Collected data

(** [switch_profile_with_delay] when no profile switch is pending, or only
    that of the device: afterwards only that of the device is pending, with
    one timer, due after the delay. *)
Lemma switch_profile_with_delay_coalesces s device :
  policy_inv s →
  profile_switch_idle s ∨ (∃ p t, profile_switch_armed s device p t) →
  ∃ s' p t,
    switch_profile_with_delay device s = Ok (tt, s') ∧
    policy_inv s' ∧ profile_switch_armed s' device p t ∧
    ts t = tm_now (tm s) + PROFILE_SWITCH_DELAY_MS ∧
    cb t = profile_switch_delay_cb_fn ∧
    tm_now (tm s') = tm_now (tm s) ∧
    bt_devices s' = bt_devices s ∧ trace s' = trace s.
Proof.
  intros Hpol [Hidle|(p & t & Hwf & (n & Hm & Hd & Hid) & Htf & Hcd)].
  - pose proof Hidle as [Hwf Htf].
    assert (Hnull : dl_find (dl_mem (profile_switch_policies s)) psp_device
                      device [] = NULL) by done.
    destruct (switch_profile_with_delay_new s [] device Hwf Hnull)
      as (s' & Hrun & Hwf' & Hpay & Htm & Hbrk & Hsps & Hcw & Hdev & _ & Htr).
    destruct (payload_insert_new _ _ _ _ _ Hpay) as (n & Hn & Hpn).
    apply (psp_payload_inv n {| psp_device := device;
                                psp_timer := tm_next_id (tm s);
                                psp_prev := NULL; psp_next := NULL |})
      in Hpn as (Hd & Ht).
    pose proof Hpol as (Htmw & _).
    exists s', (brk s),
      {| timer_id := tm_next_id (tm s);
         ts := tm_now (tm s) + PROFILE_SWITCH_DELAY_MS;
         cb := profile_switch_delay_cb_fn; cb_data := brk s |}.
    split; [done|]. split.
    { apply (policy_inv_switch s); try done.
      - rewrite Htm. by apply tm_wf_create.
      - lia.
      - rewrite Htm. simpl. lia.
      - intros x Hx. rewrite Htm, elem_of_create_timer. split; [|auto].
        intros [?| ->]; [done|]. by destruct Hx.
      - intros x Hx _. rewrite Htm in Hx.
        apply elem_of_create_timer in Hx as [?| ->]; [by left|right].
        simpl. lia. }
    split.
    { split; [done|]. split; [by eauto|]. split; [|done].
      by rewrite Htm, timers_for_create_same, Htf. }
    rewrite Htm. done.
  - assert (Hfind : dl_find (dl_mem (profile_switch_policies s)) psp_device
                      device [p] = p).
    { simpl. rewrite Hm. by rewrite decide_True. }
    assert (Hnn : p ≠ NULL).
    { destruct (region_wf_lookup _ _ _ p Hwf); [set_solver|done]. }
    destruct (switch_profile_with_delay_again s [p] device p Hwf Hfind Hnn)
      as (s' & n0 & Hrun & Hm0 & _ & Hpay & Hwf' & Htm & Hbrk & Hsps & Hcw
          & Hdev & _ & Htr).
    rewrite Hm in Hm0. injection Hm0 as <-.
    destruct (payload_insert_new _ _ _ _ _ Hpay) as (n' & Hn' & Hpn).
    apply (psp_payload_inv n' {| psp_device := device;
                                 psp_timer := tm_next_id (tm s);
                                 psp_prev := NULL; psp_next := NULL |})
      in Hpn as (Hd' & Ht').
    pose proof Hpol as (Htmw & _).
    assert (Htin : t ∈ timers (tm s)).
    { apply (timers_for_elem profile_switch_delay_cb_fn). rewrite Htf.
      set_solver. }
    assert (Htc : cb t = profile_switch_delay_cb_fn).
    { apply (timers_for_elem profile_switch_delay_cb_fn (tm s)). rewrite Htf.
      set_solver. }
    exists s', p,
      {| timer_id := tm_next_id (tm s);
         ts := tm_now (tm s) + PROFILE_SWITCH_DELAY_MS;
         cb := profile_switch_delay_cb_fn; cb_data := p |}.
    split; [done|]. split.
    { apply (policy_inv_switch s); try done.
      - rewrite Htm. by apply tm_wf_create, tm_wf_cancel.
      - lia.
      - rewrite Htm. simpl. lia.
      - intros x Hx. rewrite Htm, elem_of_create_timer, elem_of_cancel_timer.
        split.
        + intros [[? _]| ->]; [done|]. by destruct Hx.
        + intros Hxin. left. split; [done|]. rewrite Hid. intros Heq.
          assert (x = t) as -> by (by eapply timer_id_inj). done.
      - intros x Hx _. rewrite Htm in Hx.
        apply elem_of_create_timer in Hx
          as [[? _]%elem_of_cancel_timer| ->]; [by left|right].
        simpl. lia. }
    split.
    { split; [by apply Hwf'|]. split; [by eauto|]. split; [|done].
      rewrite Htm, timers_for_create_same, Hid.
      by rewrite (timers_for_cancel_only _ _ _ Htf). }
    rewrite Htm. done.
Qed.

== Work task ==
Report each line of the records that holds the word "assert".

== Exercise result ==
    assert (Hnull : dl_find (dl_mem (profile_switch_policies s)) psp_device
  - assert (Hfind : dl_find (dl_mem (profile_switch_policies s)) psp_device
    assert (Hnn : p ≠ NULL).
    assert (Htin : t ∈ timers (tm s)).
    assert (Htc : cb t = profile_switch_delay_cb_fn).
          assert (x = t) as -> by (by eapply timer_id_inj). done.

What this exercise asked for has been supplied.